Cuiabá, 19 de Março de 2019

POLÍTICA
Quarta-feira, 13 de Março de 2019, 18h:01

CPI DA SANTA CASA

Vereadores decidem pedir intervenção na Santa Casa de Misericórdia

Euziany Teodoro
Única News

(Foto: Reprodução)

A CPI da Santa Casa, que corre no âmbito da Câmara de Vereadores de Cuiabá, ouviu, nesta quarta-feira (13), o ex-presidente da unidade hospitalar, Antonio Preza. Após a oitiva, os membros da CPI decidiram pedir intervenção na unidade hospitalar ao Executivo Municipal.

“Esse é um instrumento que tem a anuência de 21, dos 25 vereadores da Casa. Com a oitiva de hoje, precisamos tomar medidas urgentes. Ações precisam ser empreendidas, porque temos vários pacientes precisando de cuidados médicos e a Santa Casa não pode continuar com as portas fechadas. Por isso vamos pedir a intervenção”, explicou o vereador Chico 2000, relator da CPI.
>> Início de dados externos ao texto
Lemma resp_queueISAPICommandTx input : resp (queueISAPICommandTx input).
Proof using.
  intros c s [command act] s' (Hnew & E & _)%queue_Ok uuid r Hr. exists r. rewrite E. split.
  - rewrite lookup_insert_ne; [done|]. congruence.
  - apply rtc_refl.
Qed.
Local Hint Resolve resp_queueISAPICommandTx : resp.

(** ** Claims *)
Lemma mark_sent_lookup now rows m uuid :
  NoDup (rows.*1) ->
  mark_sent now rows m !! uuid =
    if bool_decide (uuid ∈ rows.*1) then command_sent now <$> m !! uuid else m !! uuid.
Proof using.
  induction rows as [|[k r] rows IH]; [done|]. simpl. intros [Hk Hnd]%NoDup_cons.
  destruct (decide (uuid = k)) as [->|Hne].
  - rewrite lookup_alter_eq, IH by done. rewrite bool_decide_false by done. by rewrite bool_decide_true by set_solver.
  - rewrite lookup_alter_ne, IH by done. repeat case_bool_decide; set_solver.
Qed.

(** [ORDER BY created_at, uuid] is a total order. *)
Abbreviation earlier := (fun a b : string * CommandRow => command_leb a b = true).

Lemma command_leb_spec a b :
  command_leb a b = true <->
  cr_created_at a.2 < cr_created_at b.2 \/ (cr_created_at a.2 = cr_created_at b.2 /\ String.le a.1 b.1).
Proof using.
  unfold command_leb. rewrite orb_true_iff, andb_true_iff, Z.ltb_lt, Z.eqb_eq.
  by rewrite <- Is_true_true.
Qed.

#[local] Instance earlier_total : Total earlier.
Proof using.
  intros a b. rewrite !command_leb_spec.
  destruct (total String.le a.1 b.1), (Z.lt_total (cr_created_at a.2) (cr_created_at b.2)) as [|[]]; naive_solver.
Qed.

#[local] Instance earlier_trans : Transitive earlier.
Proof using.
  intros a b c. rewrite !command_leb_spec. intros [H1|[H1 H1']] [H2|[H2 H2']]; try (left; lia).
  right. split; [lia|]. by etrans.
Qed.

(** The claimed rows are the head of the ordered candidates. *)
Lemma claimed_prefix now serial limit m :
  exists rest,
    claimed now serial limit m ++ rest ≡ₚ select (fun _ r => claimable now serial r) m /\
    StronglySorted earlier (claimed now serial limit m ++ rest) /\
    (rest = [] \/ length (claimed now serial limit m) = Z.to_nat limit).
Proof using.
  unfold claimed, sql_limit, order_by. set (l := merge_sort _ _). exists (drop (Z.to_nat limit) l).
  rewrite take_drop. split_and!.
  - apply merge_sort_Permutation.
  - apply (StronglySorted_merge_sort earlier).
  - rewrite length_take. destruct (decide (Z.to_nat limit < length l)%nat).
    + right. lia.
    + left. apply drop_ge. lia.
Qed.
Hoje deveria ter sido o último dia de oitivas da Comissão Parlamentar de Inquérito. No entanto, os vereadores decidiram chamar mais pessoas para prestar esclarecimentos.
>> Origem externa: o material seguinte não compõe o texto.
(* ===== verification/OutboxProofs.v ===== *)
(** The outbox: archived events and their deliveries are written in one transaction.
    A batch queues a delivery for exactly those of its new events that are active
    face authentications of a terminal with an enabled route. *)

From Stdlib Require Import ZArith Lia Ascii String.
From stdpp Require Import base gmap strings list option.
From S2P Require Import Prelude GoText GoTime GoJSON GoCrypto AccessControl StoreTypes Database StoreCore.
From S2P Require Import Deliveries Archive CommandQueue SyncRuns Commands StoreFrame.

Local Open Scope string_scope.
Local Open Scope Z_scope.

(** The message of an event, and the rows queued for it. *)
Definition outbox_message (c : TxCtx) (e : DeviceEventRow) (p : Projection) (t : TerminalRow) : EventMessage :=
  mkEventMessage 2 "pushsdk" (de_vendor_event_id e) (de_terminal_serial_number e) (tr_pushsdk_serial t)
    (pj_MajorEventType p) (pj_SubEventType p) (pj_EventState p)
    ((fun at_ => mkTime (t_ns at_) (cx_zone c (t_ns at_))) <$> pj_OccurredAt p)
    (pj_EmployeeNumber p) (pj_EmployeeName p) (pj_EventSerialNumber p).

Definition outbox_row (c : TxCtx) (id : Z) (e : DeviceEventRow) (p : Projection) (t : TerminalRow) (r : RouteRow)
    : DeliveryRow :=
  mkDeliveryRow (Some id) None None (de_terminal_serial_number e) (ro_endpoint_url r) (ro_signing_key_id r)
    (json_Marshal (message_json (outbox_message c e p t))) (new_queue_row (cx_now c)).

Definition attachment_row (c : TxCtx) (parent : Z) : AttachmentRow :=
  mkAttachmentRow parent None None None (new_queue_row (cx_now c)).

Section outbox.
Context `{GoParsers} (c : TxCtx).

(** The tables an event batch works on. *)
Definition outbox (d : DB) := (db_deliveries d, db_attachments d).
Definition inputs (d : DB) := (db_device_events d, db_projections d, db_terminals d, db_routes d).

(** What [enqueueEventDelivery] does, for an event with and without a candidate row. *)
Definition queued_for (id : Z) (d d' : DB) : Prop :=
  match delivery_candidate d id with
  | None => outbox d' = outbox d
  | Some (e, p, t, r) => exists k a,
      db_deliveries d !! k = None /\ db_deliveries d' = <[k := outbox_row c id e p t r]> (db_deliveries d) /\
      db_attachments d !! a = None /\ db_attachments d' = <[a := attachment_row c k]> (db_attachments d)
  end.

Lemma enqueueAttachment_Ok parent s u s' :
  enqueueAttachment parent c s = Ok (u, s') ->
  inputs (tx_db s') = inputs (tx_db s) /\ db_deliveries (tx_db s') = db_deliveries (tx_db s) /\
  exists a, db_attachments (tx_db s) !! a = None /\
    db_attachments (tx_db s') = <[a := attachment_row c parent]> (db_attachments (tx_db s)).
Proof using.
  unfold enqueueAttachment. intros E. tx_invs E.
  apply insert_identity_Ok in E1 as [Hnew ->]; [|done]. split_and!; [done..|]. by eexists.
Qed.

Lemma enqueueEventDelivery_Ok id s u s' :
  enqueueEventDelivery id c s = Ok (u, s') ->
  inputs (tx_db s') = inputs (tx_db s) /\ queued_for id (tx_db s) (tx_db s').
Proof using.
  unfold enqueueEventDelivery, queued_for. intros E. apply tx_bind_Ok in E as (found & s0 & [= <- <-] & E).
  destruct (delivery_candidate (tx_db s) id) as [[[[e p] t] r]|]; [|by injection E as <- <-].
  apply tx_bind_Ok in E as (at_ & s1 & E1 & E).
  assert (s1 = s /\ at_ = (fun x => mkTime (t_ns x) (cx_zone c (t_ns x))) <$> pj_OccurredAt p) as [-> ->]
    by (destruct (pj_OccurredAt p); tx_invs E1; done).
  unfold marshal_message in E. cbn [em_OccurredAt] in E. destruct (from_option _ _ _) in E; [|done].
  tx_invs E. apply insert_identity_Ok in E2 as [Hk Es]; [|done].
  apply enqueueAttachment_Ok in E as (Hin & Hd & k' & Ha & Hat). rewrite Es in *. split; [done|].
  eexists _, k'. by split_and!.
Qed.

(** One event of a batch: a duplicate changes none of the tables, a new event is
    archived and queued. *)
Lemma insert_device_event_Ok ps e s ps' s' :
  insert_device_event ps e c s = Ok (ps', s') ->
  (inputs (tx_db s') = inputs (tx_db s) /\ outbox (tx_db s') = outbox (tx_db s)) \/
  exists id row pr, let d1 := on_projections <[id := pr]> (on_device_events <[id := row]> (tx_db s)) in
    db_device_events (tx_db s) !! id = None /\ inputs (tx_db s') = inputs d1 /\ queued_for id d1 (tx_db s').
Proof using.
  unfold insert_device_event. intros E.
  assert (Hlog : forall kind terminal message fields s1 s2 a,
    insertGatewayActivity (activity.event kind terminal message fields) c s1 = Ok (a, s2) ->
    inputs (tx_db s2) = inputs (tx_db s1) /\ outbox (tx_db s2) = outbox (tx_db s1)).
  { intros * Ea. split; by eapply frame_activity. }
  tx_invs E.
  - left. by apply Hlog in E2.
  - right. apply Hlog in E3 as [L1 L2].
    apply tx_bind_Ok in E2 as (id & s2 & [Hid Es]%insert_identity_Ok & E2); [|done].
    apply tx_bind_Ok in E2 as (u & s3 & Ep & [Hin Hq]%enqueueEventDelivery_Ok).
    assert (exists pr, tx_db s3 = on_projections <[id := pr]> (tx_db s2)) as [pr Hpr].
    { unfold insertAccessEventProjection in Ep. tx_invs Ep; by eexists. }
    eexists id, _, pr. split_and!; [exact Hid|by rewrite L1, Hin, Hpr, Es|].
    injection L2 as L2 L3. rewrite Hpr, Es in Hq. unfold queued_for, outbox in *. rewrite L2, L3. exact Hq.
Qed.

(** ** A batch *)

(** The delivery of a new event with its attachment row. *)
Definition outbox_queued (d : DB) (k : Z) (row : DeliveryRow) : Prop :=
  exists id e p t r, dr_device_event_id row = Some id /\ delivery_candidate d id = Some (e, p, t, r) /\
    row = outbox_row c id e p t r /\ exists a, db_attachments d !! a = Some (attachment_row c k).

Record outbox_inv (d0 : DB) (d : DB) : Prop := {
  oi_terminals : db_terminals d = db_terminals d0;
  oi_routes : db_routes d = db_routes d0;
  oi_events : db_device_events d0 ⊆ db_device_events d;
  oi_deliveries : db_deliveries d0 ⊆ db_deliveries d;
  oi_new : forall id, db_device_events d0 !! id = None -> is_Some (delivery_candidate d id) ->
    exists k row, db_deliveries d0 !! k = None /\ db_deliveries d !! k = Some row /\ dr_device_event_id row = Some id;
  oi_only : forall k row, db_deliveries d0 !! k = None -> db_deliveries d !! k = Some row ->
    outbox_queued d k row /\ forall id, dr_device_event_id row = Some id -> db_device_events d0 !! id = None
}.

Lemma candidate_inputs d d' id : inputs d' = inputs d -> delivery_candidate d' id = delivery_candidate d id.
Proof using. intros [= E1 E2 E3 E4]. unfold delivery_candidate. by rewrite E1, E2, E3, E4. Qed.

(** A new event does not change what is queued for the others. *)
Lemma candidate_other d id id' row pr :
  id' <> id -> delivery_candidate (on_projections <[id := pr]> (on_device_events <[id := row]> d)) id' =
    delivery_candidate d id'.
Proof using. intros Hne. unfold delivery_candidate. cbn. by rewrite !lookup_insert_ne. Qed.

Lemma candidate_event d id x : delivery_candidate d id = Some x -> is_Some (db_device_events d !! id).
Proof using. unfold delivery_candidate. intros (e & He & _)%bind_Some. eauto. Qed.

Lemma queued_row_mono d d' k row :
  (forall id x, delivery_candidate d id = Some x -> delivery_candidate d' id = Some x) ->
  db_attachments d ⊆ db_attachments d' -> outbox_queued d k row -> outbox_queued d' k row.
Proof using.
  intros Hc Ha (id & e & p & t & r & H1 & H2 & H3 & a & H4). exists id, e, p, t, r.
  split_and!; [done|by apply Hc|done|]. exists a. by eapply lookup_weaken.
Qed.

Lemma outbox_inv_refl d : outbox_inv d d.
Proof using.
  split; [done..| |congruence]. intros id Hid [x Hx]. apply candidate_event in Hx as [e He]. congruence.
Qed.

Lemma outbox_inv_same d0 d d' : inputs d' = inputs d -> outbox d' = outbox d -> outbox_inv d0 d -> outbox_inv d0 d'.
Proof using.
  intros Hi Ho [I1 I2 I3 I4 I5 I6]. pose proof (fun id => candidate_inputs d d' id Hi) as Hc.
  injection Hi as E1 _ E3 E4. injection Ho as O1 O2.
  split; [by rewrite E3|by rewrite E4|by rewrite E1|by rewrite O1| |].
  - intros id Hid. rewrite Hc, O1. by apply I5.
  - intros k row Hk. rewrite O1. intros Hrow. destruct (I6 k row Hk Hrow) as [Hq Hid]. split; [|done].
    eapply queued_row_mono; [| |exact Hq]; [|by rewrite O2]. intros id x. by rewrite Hc.
Qed.

(** The tables after a new event. *)
Lemma outbox_inv_new d0 d d' id row pr :
  let d1 := on_projections <[id := pr]> (on_device_events <[id := row]> d) in
  db_device_events d !! id = None -> inputs d' = inputs d1 -> queued_for id d1 d' ->
  outbox_inv d0 d -> outbox_inv d0 d'.
Proof using.
  intros d1 Hid Hi Hq [I1 I2 I3 I4 I5 I6].
  assert (Hc : forall id', delivery_candidate d' id' = delivery_candidate d1 id') by (intros; by apply candidate_inputs).
  assert (Hother : forall id', id' <> id -> delivery_candidate d' id' = delivery_candidate d id').
  { intros. rewrite Hc. by apply candidate_other. }
  assert (Hmono : forall id' x, delivery_candidate d id' = Some x -> delivery_candidate d' id' = Some x).
  { intros id' x Hx. rewrite Hother; [done|]. intros ->. apply candidate_event in Hx as [e He]. congruence. }
  assert (Hnew : db_device_events d0 !! id = None) by by eapply lookup_weaken_None.
  injection Hi as E1 _ E3 E4. unfold queued_for in Hq. rewrite <- Hc in Hq.
  destruct (delivery_candidate d' id) as [[[[e p] t] r]|] eqn:Hcand.
  - destruct Hq as (k & a & Hk & O1 & Ha & O2). cbn in Hk, O1, Ha, O2.
    assert (Hk0 : db_deliveries d0 !! k = None) by by eapply lookup_weaken_None.
    split; [by rewrite E3|by rewrite E4| | | |].
    + rewrite E1. etrans; [exact I3|]. by apply insert_subseteq.
    + rewrite O1. etrans; [exact I4|]. by apply insert_subseteq.
    + intros id' Hid' Hs. rewrite O1. destruct (decide (id' = id)) as [->|Hne].
      * exists k, (outbox_row c id e p t r). by rewrite lookup_insert_eq.
      * rewrite Hother in Hs by done. destruct (I5 id' Hid' Hs) as (k' & row' & Hk' & Hrow & Hdev).
        exists k', row'. split_and!; [done| |done]. rewrite lookup_insert_ne; [done|congruence].
    + intros k' row' Hk'. rewrite O1. destruct (decide (k' = k)) as [->|Hne].
      * rewrite lookup_insert_eq. intros [= <-]. split; [|by intros ? [= <-]].
        exists id, e, p, t, r. split_and!; [done..|]. exists a. by rewrite O2, lookup_insert_eq.
      * rewrite lookup_insert_ne by done. intros Hrow. destruct (I6 k' row' Hk' Hrow) as [Hq Hdev]. split; [|done].
        eapply queued_row_mono; [exact Hmono| |exact Hq]. rewrite O2. by apply insert_subseteq.
  - injection Hq as O1 O2. split; [by rewrite E3|by rewrite E4| | | |].
    + rewrite E1. etrans; [exact I3|]. by apply insert_subseteq.
    + by rewrite O1.
    + intros id' Hid' Hs. rewrite O1. destruct (decide (id' = id)) as [->|Hne].
      * rewrite Hcand in Hs. by apply is_Some_None in Hs.
      * rewrite Hother in Hs by done. by apply I5.
    + intros k' row' Hk'. rewrite O1. intros Hrow. destruct (I6 k' row' Hk' Hrow) as [Hq Hdev]. split; [|done].
      eapply queued_row_mono; [exact Hmono| |exact Hq]. by rewrite O2.
Qed.

Lemma batch_outbox es ps d d' : InsertDeviceEventBatch es c d = Ok (ps, d') -> outbox_inv d d'.
Proof using.
  intros (s' & E & <-)%run_Ok. revert E. apply (tx_for_inv _ (fun _ _ s => outbox_inv d (tx_db s))).
  - apply outbox_inv_refl.
  - intros _ e acc acc' s1 s2 HI [[Hi Ho]|(id & row & pr & Hid & Hi & Hq)]%insert_device_event_Ok.
    + by eapply outbox_inv_same.
    + by eapply outbox_inv_new.
Qed.

(** C40: the outbox is exact.  A committed event batch queues a delivery for exactly those
    of its new events that are active face authentications of a terminal with an enabled
    route; what is queued is that event's message for the route's destination and key,
    pending and due at once, with an attachment row beside it; and every delivery that
    was there before is untouched. *)
Theorem outbox_exact es ps d d' :
  InsertDeviceEventBatch es c d = Ok (ps, d') ->
  (forall k row, db_deliveries d !! k = Some row -> db_deliveries d' !! k = Some row) /\
  (forall id, db_device_events d !! id = None ->
     (is_Some (delivery_candidate d' id) <->
      exists k row, db_deliveries d !! k = None /\ db_deliveries d' !! k = Some row /\
        dr_device_event_id row = Some id)) /\
  (forall k row, db_deliveries d !! k = None -> db_deliveries d' !! k = Some row -> outbox_queued d' k row).
Proof using.
  intros [_ _ _ I4 I5 I6]%batch_outbox. split_and!.
  - intros k row Hrow. by eapply lookup_weaken.
  - intros id Hid. split; [by apply I5|]. intros (k & row & Hk & Hrow & Hdev).
    destruct (I6 k row Hk Hrow) as [(id' & e & p & t & r & Hdev' & Hc & _) _].
    rewrite Hdev in Hdev'. injection Hdev' as <-. eauto.
  - intros k row Hk Hrow. by apply I6.
Qed.
End outbox.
Preza foi ouvido sobre as acusações de que vários serviços foram pagos pela Prefeitura de Cuiabá e nunca cumpridos, como exames e leitos de retaguarda. “Se fazem necessárias outras oitivas depois do depoimento do Dr. Preza, como novamente o secretário de Saúde, Luiz Antonio Possas”, explicou Chico 2000.

Durante a oitiva de hoje, o vereador Toninho de Souza, membro da CPI, apresentou uma análise na folha de pagamento da Santa Casa que revelou que vários funcionários da unidade teriam recebido salários altíssimos, entre R$ 14 mil e R$ 40 mil. Entre estes funcionários, estariam familiares de Antônio Preza.
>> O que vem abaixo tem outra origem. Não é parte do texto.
(** The row of a picture with a body: the one it had, or the one built now. *)
Definition has_body (a : AttachmentRow) (body : bytes) (a' : AttachmentRow) : Prop :=
  ar_event_delivery_id a' = ar_event_delivery_id a /\ ar_request_body a' = Some body /\
  ar_queue a' = ar_queue a /\ (is_Some (ar_request_body a) -> a' = a).

Lemma attachment_body_Ok id a parent c s body s' :
  attachment_body id a parent c s = Ok (body, s') -> db_attachments (tx_db s) !! id = Some a ->
  exists a', has_body a body a' /\ tx_db s' = on_attachments <[id := a']> (tx_db s).
Proof using.
  intros E Ha. unfold attachment_body in E. destruct (ar_request_body a) as [b|] eqn:Hb.
  - injection E as <- <-. exists a. split; [by split_and!|]. destruct (tx_db s). unfold on_attachments. cbn in *.
    by rewrite insert_id.
  - assert (Hf : forall T (f : DB -> T), frame f (build_message parent)).
    { intros. unfold build_message. frame_auto. }
    apply tx_bind_Ok in E as (m & s1 & E1 & E). apply (Hf _ (fun d => d)) in E1.
    apply tx_bind_Ok in E as (u & s2 & [_ ->]%constraint_Ok & E).
    apply tx_bind_Ok in E as (u2 & s3 & [= _ <-] & [= <- <-]). cbn. rewrite E1.
    eexists. split; [|unfold on_attachments; cbn; by rewrite (alter_alt_Some _ _ _ _ Ha)].
    split_and!; [done..|]. rewrite Hb. by intros [? [=]].
Qed.

(** A claim takes the due picture with the lowest id whose event is delivered. *)
Lemma claim_attachment_Ok c d o d' :
  ClaimAttachment c d = Ok (o, d') ->
  match o with
  | None => d' = d
  | Some e => exists a parent endpoint a', db_attachments d !! ev_ID e = Some a /\
      db_deliveries d !! ar_event_delivery_id a = Some parent /\ qr_status (dr_queue parent) = DlvDelivered /\
      route_enabled d (dr_terminal_serial_number parent) = true /\ claimable (cx_now c) (ar_queue a) = true /\
      NetURL.Parse (dr_endpoint_url parent) = Some endpoint /\
      e = picture_delivery (ev_ID e) a parent endpoint (ev_Body e) /\ has_body a (ev_Body e) a' /\
      d' = on_attachments <[ev_ID e := with_attachment_queue a' (Deliveries.claimed (cx_now c) (ar_queue a))]> d
  end.
Proof using.
  intros (s' & E & <-)%run_Ok. unfold ClaimAttachment_tx in E.
  apply tx_bind_Ok in E as (now & s1 & [= <- <-] & E). apply tx_bind_Ok in E as (cs & s1 & [= <- <-] & E).
  cbn [tx_db] in E. destruct (attachment_candidates d (cx_now c)) as [|[id a] l] eqn:Hc; [by injection E as <- <-|].
  assert (Hin : (id, a) ∈ attachment_candidates d (cx_now c)) by (rewrite Hc; set_solver).
  unfold attachment_candidates in Hin. apply elem_of_order_by in Hin. rewrite elem_of_select in Hin.
  destruct Hin as [Ha Hp]. apply tx_bind_Ok in E as (found & s1 & [= <- <-] & E). cbn [tx_db] in E.
  destruct (parent_delivered d a) as [parent|] eqn:Hpar; [|done]. apply andb_true_iff in Hp as [Hr Hcl].
  apply bind_Some in Hpar as (parent' & Hpar & Hst). case_bool_decide; [|done]. injection Hst as ->.
  destruct (NetURL.Parse (dr_endpoint_url parent)) as [endpoint|] eqn:Hurl; [|done].
  apply tx_bind_Ok in E as (body & s1 & (a' & Hbody & Hdb)%attachment_body_Ok & E); [|done].
  apply tx_bind_Ok in E as (u & s2 & [= _ <-] & [= <- <-]). cbn [picture_delivery ev_ID ev_Body].
  exists a, parent, endpoint, a'. split_and!; try done. cbn. rewrite Hdb. unfold on_attachments. cbn.
  destruct Hbody as (_ & _ & Hq & _). by rewrite alter_insert_eq, Hq.
Qed.

Lemma claim_le c d o d' : ClaimEventDelivery c d = Ok (o, d') -> outbox_le d d'.
Proof using.
  intros E%claim_delivery_Ok. destruct o as [e|]; [|by destruct E as [-> _]].
  destruct E as (r & Hr & Hc & _ & _ & ->). split; [|by apply same_attachments].
  apply deliveries_insert; [done|by apply claimable_update].
Qed.

Lemma claim_attachment_le c d o d' : ClaimAttachment c d = Ok (o, d') -> outbox_le d d'.
Proof using.
  intros E%claim_attachment_Ok. destruct o as [e|]; [|by rewrite E].
  destruct E as (a & parent & endpoint & a' & Ha & _ & _ & _ & Hc & _ & _ & (P & B & Q & K) & ->).
  split; [by apply same_deliveries|]. apply claimable_update in Hc as [_ Hs].
  intros i x Hx. cbn. destruct (decide (i = ev_ID e)) as [->|Hne].
  - rewrite lookup_insert_eq. eexists. split; [done|]. rewrite Ha in Hx. injection Hx as <-.
    split_and!; [done| |simpl; lia|done]. intros Hb. rewrite (K Hb). by destruct a.
  - rewrite lookup_insert_ne by done. exists x. split_and!; [done..|by destruct x|lia|done].
Qed.

Abbreviation keeps := (respects outbox_le).

Lemma keeps_frame {A} (m : Txn A) : frame outbox m -> keeps m.
Proof using. apply respects_frame, same_outbox. Qed.

Lemma keeps_insert_delivery q row : keeps (insert_identity q db_deliveries on_deliveries row).
Proof using.
  intros c s id s' [Hid ->]%insert_identity_Ok; [|done]. split; [|by apply same_attachments].
  intros i x Hx. exists x. cbn. rewrite lookup_insert_ne by congruence. split_and!; [done|by destruct x|lia|done].
Qed.

Lemma keeps_insert_attachment q row : keeps (insert_identity q db_attachments on_attachments row).
Proof using.
  intros c s id s' [Hid ->]%insert_identity_Ok; [|done]. split; [by apply same_deliveries|].
  intros i x Hx. exists x. cbn. rewrite lookup_insert_ne by congruence. split_and!; [done..|by destruct x|lia|done].
Qed.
Preza negou as acusações. “Estou muito satisfeito de estar aqui (na oitiva) e poder esclarecer esses absurdos e inverdades. Nunca houve salário de R$ 40 mil na Santa Casa e todos os pontos levantados nas notas emitidas pela Prefeitura de Cuiabá são mentiras”, disse.

Ele se refere a notas enviadas à imprensa em que a Prefeitura de Cuiabá afirma que a Santa Casa deve mais de R$ 24 milhões em adiantamentos de serviços que não foram feitos. Ainda de acordo com a Prefeitura, as informações estão sendo investigadas pela Delegacia Fazendária (Defaz) e pelo Ministério Público.

A direção da Santa Casa alega que a Prefeitura deixou de repassar recursos referentes a emendas parlamentares federais. Por outro lado, a Prefeitura não pôde fazer o repasse porque a Santa Casa estava impedida de receber.

Nesta terça-feira (12), o Ministério da Saúde confirmou que a Santa Casa de Misericórdia não poderia receber o repasse de R$ 12 milhões de emenda. A Santa Casa não tinha condições de receber o recurso, pois o limite de indicação de emendas para a unidade já estava comprometido.